== Segment start ==

Lemma fermat_evaluated F : Nat.iter (fb_m F) (gsquare_fast (fb_m F) (fb_tail F)) 2%Z = 2%Z.
Proof. destruct F; vm_compute; reflexivity. Qed.

Definition unit_inverse (F : fb) : Z :=
  match F with
  | Fb163 => 0x3ffffffffffffffffffffffffffffffffffffffdc
  | Fb257 => 0xfffffffffffffffffffffffffffffffffffffffffffffffffffffffffffff800
  end.

#[global] Instance fb_checks F : Gf2Checks (fb_m F) (fb_f F).
Proof.
  split.
  - destruct F; [apply prime_163|apply prime_257].
  - rewrite Nat2Z.id. pose proof (gsquares_ok (fb_m F) (fb_f F) _ (fb_tail F) (tail_size F) (fb_tail_eq F) (tail_word F)) as E.
    destruct (tail_small F) as [H1 H2]. specialize (E H1 H2 (fb_m F) (Gf2Field.gx (fb_m F) (fb_f F))).
    etrans; [symmetry; exact E|]. apply fermat_evaluated.
  - exists (unit_inverse F). destruct F; (split; [by_decision|vm_compute; reflexivity]).
Qed.

#[global] Instance fb_is_field F : BinaryField (fb_field F) := gf2m_field (fb_m F) (fb_f F) (fb_checks F).

(** ** Encodings *)

#[local] Close Scope binary_field_scope.

Lemma fb_bytes_le F : (fb_bytes F ≤ 8 * fb_limbs F)%nat.
Proof. destruct F; simpl; lia. Qed.

Lemma fb_m_bytes F : fb_m F ≤ 8 * fb_bytes F ∧ 8 * fb_bytes F ≤ 64 * fb_limbs F.
Proof. destruct F; simpl; lia. Qed.

Lemma fb_from_be_bytes_ok F bytes :
  array_ok (fb_bytes F) bytes →
  limbs_ok (fb_limbs F) (fb_from_be_bytes F bytes) ∧ value (fb_from_be_bytes F bytes) = from_be_bytes bytes.
Proof.
  intros [Hl Hb]. destruct (pack_be_bytes_ok (fb_limbs F) bytes) as (l & E & Hok & Hv); [done|rewrite Hl; apply fb_bytes_le|].
  unfold fb_from_be_bytes. rewrite E. split; [done|]. by rewrite value_limbs_val by apply Hok.
Qed.

Lemma fb_to_be_bytes_ok F e : limbs_ok (fb_limbs F) e → fb_to_be_bytes F e = to_be_bytes (fb_bytes F) (value e).
Proof. intros He. unfold fb_to_be_bytes. rewrite (unpack_be_bytes_ok (fb_limbs F)) by done. by rewrite value_limbs_val by apply He. Qed.

Lemma fb_from_to_be_bytes F e : fb_ok F e → fb_from_be_bytes F (fb_to_be_bytes F e) = e.
Proof.
  intros [He Hv]. rewrite fb_to_be_bytes_ok by done. destruct (fb_from_be_bytes_ok F (to_be_bytes (fb_bytes F) (value e))) as [[Hl Hu] E]; [apply to_be_bytes_ok|].
  apply value_inj; [destruct He; congruence|done|apply He|]. rewrite E. apply from_to_be_bytes. apply (word_ok_mono (fb_m F)); [apply fb_m_bytes|done].
Qed.

(** An array of the right length is an element exactly when the test accepts it. *)
Lemma is_canonical_spec F e : limbs_ok (fb_limbs F) e → is_canonical F e = true ↔ word_ok (fb_m F) (value e).
Proof.
  intros [Hl Hu]. assert (∀ (k s : nat), S k = fb_limbs F → fb_m F = (64 * k + s)%nat → (s ≤ 64)%nat → Z.shiftr (e.[k]) s = 0 ↔ word_ok (fb_m F) (value e)) as H.
  { intros k s Hk Em Hs. assert (word_ok (64 * k) (value (take k e))) as Ht.
    { pose proof (value_bound (take k e)) as Hb. rewrite length_take, Nat.min_l in Hb by lia. by apply Hb, Forall_take. }
    assert (Z.shiftr (value e) (64 * k + s) = Z.shiftr (e.[k]) s) as <-.
    { rewrite <- (take_ge e (S k)) at 1 by lia. rewrite value_take_S, <- Z.shiftr_shiftr, cat_high by first [lia | done]. done. }
    rewrite Z.shiftr_div_pow2, Em by lia. replace (Z.of_nat (64 * k + s)) with (64 * k + s) by lia.
    pose proof (value_nonneg e Hu). pose proof (Z.pow_pos_nonneg 2 (64 * k + s)). unfold word_ok.
    rewrite Z.div_small_iff by lia. lia. }
  destruct F; cbn [is_canonical]; rewrite Z.eqb_eq; [apply (H 2 35)%nat|apply (H 4 1)%nat]; simpl; lia.
Qed.

(** ** Theorems *)

#[local] Open Scope binary_field_scope.

(** The operations on canonical arrays are those of the field GF(2^m), on both paths of the product; the square is
    the product by itself, the inverse is the inverse (and zero for zero), and the bytes determine the element. *)
Theorem fb_operations (fa : bool) (F : fb) (a b : list Z) (k l : fb_field F) :
  fb_rep F a k → fb_rep F b l →
  fb_rep F (fb_add F a b) (k + l) ∧ fb_rep F (fb_multiply fa F a b) (k * l) ∧
  fb_multiply true F a b = fb_multiply false F a b ∧ fb_square F a = fb_multiply fa F a a ∧
  (if decide (a = fb_ZERO F) then fb_invert fa F a = fb_ZERO F else fb_multiply fa F a (fb_invert fa F a) = fb_ONE F) ∧
  fb_from_be_bytes F (fb_to_be_bytes F a) = a.
Proof.
  intros Ha Hb. pose proof (fb_rep_inv fa F a k Ha) as Hi. split; [by apply fb_rep_add|]. split; [by apply fb_rep_mul|].
  split; [apply (fb_rep_eq F _ _ (k * l)); by apply fb_rep_mul|]. split; [apply (fb_rep_eq F _ _ (k * k)); [by apply fb_rep_square|by apply fb_rep_mul]|].
  split; [|by apply fb_from_to_be_bytes, Ha]. pose proof (fb_rep_zero F) as H0. case_decide as Hz.
  - apply (fb_rep_eq F _ _ 0); [|done]. rewrite Hz in Ha, Hi. rewrite (fb_rep_inj F _ _ _ Ha H0) in Hi.
    rewrite Hz. by rewrite finv_zero in Hi.
  - apply (fb_rep_eq F _ _ 1); [|apply fb_rep_one]. assert (k ≠ 0) as Hk by (by rewrite <- (fb_rep_iff F _ _ _ _ Ha H0)).
    destruct (gf2m_ring (fb_m F) (fb_f F)) as [_ _ _ _ Mc _ _ _ _]. rewrite <- (finv_mul (fb_m F) (fb_f F) (fb_checks F) k Hk), Mc. by apply fb_rep_mul.
Qed.

Lemma fb_operations_witness :
  let a := [0x0123456789abcdef; 0xfedcba9876543210; 0x5] in let b := [3; 7; 0x7ffffffff] in
  ∃ k l, fb_rep Fb163 a k ∧ fb_rep Fb163 b l ∧ fb_rep Fb163 (fb_multiply true Fb163 a b) (k * l).
Proof.
  destruct (fb_rep_exists Fb163 [0x0123456789abcdef; 0xfedcba9876543210; 0x5]) as [k Hk]; [by_decision|].
  destruct (fb_rep_exists Fb163 [3; 7; 0x7ffffffff]) as [l Hl]; [by_decision|].
  exists k, l. split; [done|]. split; [done|]. by apply (fb_operations true Fb163 _ _ k l).
Defined.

== Segment end ==

__WORK ITEM__:
Every single entry above has to be copied exactly.

__TASK RESULT__:
Lemma fermat_evaluated F : Nat.iter (fb_m F) (gsquare_fast (fb_m F) (fb_tail F)) 2%Z = 2%Z.
Proof. destruct F; vm_compute; reflexivity. Qed.

Definition unit_inverse (F : fb) : Z :=
  match F with
  | Fb163 => 0x3ffffffffffffffffffffffffffffffffffffffdc
  | Fb257 => 0xfffffffffffffffffffffffffffffffffffffffffffffffffffffffffffff800
  end.

#[global] Instance fb_checks F : Gf2Checks (fb_m F) (fb_f F).
Proof.
  split.
  - destruct F; [apply prime_163|apply prime_257].
  - rewrite Nat2Z.id. pose proof (gsquares_ok (fb_m F) (fb_f F) _ (fb_tail F) (tail_size F) (fb_tail_eq F) (tail_word F)) as E.
    destruct (tail_small F) as [H1 H2]. specialize (E H1 H2 (fb_m F) (Gf2Field.gx (fb_m F) (fb_f F))).
    etrans; [symmetry; exact E|]. apply fermat_evaluated.
  - exists (unit_inverse F). destruct F; (split; [by_decision|vm_compute; reflexivity]).
Qed.

#[global] Instance fb_is_field F : BinaryField (fb_field F) := gf2m_field (fb_m F) (fb_f F) (fb_checks F).

(** ** Encodings *)

#[local] Close Scope binary_field_scope.

Lemma fb_bytes_le F : (fb_bytes F ≤ 8 * fb_limbs F)%nat.
Proof. destruct F; simpl; lia. Qed.

Lemma fb_m_bytes F : fb_m F ≤ 8 * fb_bytes F ∧ 8 * fb_bytes F ≤ 64 * fb_limbs F.
Proof. destruct F; simpl; lia. Qed.

Lemma fb_from_be_bytes_ok F bytes :
  array_ok (fb_bytes F) bytes →
  limbs_ok (fb_limbs F) (fb_from_be_bytes F bytes) ∧ value (fb_from_be_bytes F bytes) = from_be_bytes bytes.
Proof.
  intros [Hl Hb]. destruct (pack_be_bytes_ok (fb_limbs F) bytes) as (l & E & Hok & Hv); [done|rewrite Hl; apply fb_bytes_le|].
  unfold fb_from_be_bytes. rewrite E. split; [done|]. by rewrite value_limbs_val by apply Hok.
Qed.

Lemma fb_to_be_bytes_ok F e : limbs_ok (fb_limbs F) e → fb_to_be_bytes F e = to_be_bytes (fb_bytes F) (value e).
Proof. intros He. unfold fb_to_be_bytes. rewrite (unpack_be_bytes_ok (fb_limbs F)) by done. by rewrite value_limbs_val by apply He. Qed.

Lemma fb_from_to_be_bytes F e : fb_ok F e → fb_from_be_bytes F (fb_to_be_bytes F e) = e.
Proof.
  intros [He Hv]. rewrite fb_to_be_bytes_ok by done. destruct (fb_from_be_bytes_ok F (to_be_bytes (fb_bytes F) (value e))) as [[Hl Hu] E]; [apply to_be_bytes_ok|].
  apply value_inj; [destruct He; congruence|done|apply He|]. rewrite E. apply from_to_be_bytes. apply (word_ok_mono (fb_m F)); [apply fb_m_bytes|done].
Qed.

(** An array of the right length is an element exactly when the test accepts it. *)
Lemma is_canonical_spec F e : limbs_ok (fb_limbs F) e → is_canonical F e = true ↔ word_ok (fb_m F) (value e).
Proof.
  intros [Hl Hu]. assert (∀ (k s : nat), S k = fb_limbs F → fb_m F = (64 * k + s)%nat → (s ≤ 64)%nat → Z.shiftr (e.[k]) s = 0 ↔ word_ok (fb_m F) (value e)) as H.
  { intros k s Hk Em Hs. assert (word_ok (64 * k) (value (take k e))) as Ht.
    { pose proof (value_bound (take k e)) as Hb. rewrite length_take, Nat.min_l in Hb by lia. by apply Hb, Forall_take. }
    assert (Z.shiftr (value e) (64 * k + s) = Z.shiftr (e.[k]) s) as <-.
    { rewrite <- (take_ge e (S k)) at 1 by lia. rewrite value_take_S, <- Z.shiftr_shiftr, cat_high by first [lia | done]. done. }
    rewrite Z.shiftr_div_pow2, Em by lia. replace (Z.of_nat (64 * k + s)) with (64 * k + s) by lia.
    pose proof (value_nonneg e Hu). pose proof (Z.pow_pos_nonneg 2 (64 * k + s)). unfold word_ok.
    rewrite Z.div_small_iff by lia. lia. }
  destruct F; cbn [is_canonical]; rewrite Z.eqb_eq; [apply (H 2 35)%nat|apply (H 4 1)%nat]; simpl; lia.
Qed.

(** ** Theorems *)

#[local] Open Scope binary_field_scope.

(** The operations on canonical arrays are those of the field GF(2^m), on both paths of the product; the square is
    the product by itself, the inverse is the inverse (and zero for zero), and the bytes determine the element. *)
Theorem fb_operations (fa : bool) (F : fb) (a b : list Z) (k l : fb_field F) :
  fb_rep F a k → fb_rep F b l →
  fb_rep F (fb_add F a b) (k + l) ∧ fb_rep F (fb_multiply fa F a b) (k * l) ∧
  fb_multiply true F a b = fb_multiply false F a b ∧ fb_square F a = fb_multiply fa F a a ∧
  (if decide (a = fb_ZERO F) then fb_invert fa F a = fb_ZERO F else fb_multiply fa F a (fb_invert fa F a) = fb_ONE F) ∧
  fb_from_be_bytes F (fb_to_be_bytes F a) = a.
Proof.
  intros Ha Hb. pose proof (fb_rep_inv fa F a k Ha) as Hi. split; [by apply fb_rep_add|]. split; [by apply fb_rep_mul|].
  split; [apply (fb_rep_eq F _ _ (k * l)); by apply fb_rep_mul|]. split; [apply (fb_rep_eq F _ _ (k * k)); [by apply fb_rep_square|by apply fb_rep_mul]|].
  split; [|by apply fb_from_to_be_bytes, Ha]. pose proof (fb_rep_zero F) as H0. case_decide as Hz.
  - apply (fb_rep_eq F _ _ 0); [|done]. rewrite Hz in Ha, Hi. rewrite (fb_rep_inj F _ _ _ Ha H0) in Hi.
    rewrite Hz. by rewrite finv_zero in Hi.
  - apply (fb_rep_eq F _ _ 1); [|apply fb_rep_one]. assert (k ≠ 0) as Hk by (by rewrite <- (fb_rep_iff F _ _ _ _ Ha H0)).
    destruct (gf2m_ring (fb_m F) (fb_f F)) as [_ _ _ _ Mc _ _ _ _]. rewrite <- (finv_mul (fb_m F) (fb_f F) (fb_checks F) k Hk), Mc. by apply fb_rep_mul.
Qed.

Lemma fb_operations_witness :
  let a := [0x0123456789abcdef; 0xfedcba9876543210; 0x5] in let b := [3; 7; 0x7ffffffff] in
  ∃ k l, fb_rep Fb163 a k ∧ fb_rep Fb163 b l ∧ fb_rep Fb163 (fb_multiply true Fb163 a b) (k * l).
Proof.
  destruct (fb_rep_exists Fb163 [0x0123456789abcdef; 0xfedcba9876543210; 0x5]) as [k Hk]; [by_decision|].
  destruct (fb_rep_exists Fb163 [3; 7; 0x7ffffffff]) as [l Hl]; [by_decision|].
  exists k, l. split; [done|]. split; [done|]. by apply (fb_operations true Fb163 _ _ k l).
Defined.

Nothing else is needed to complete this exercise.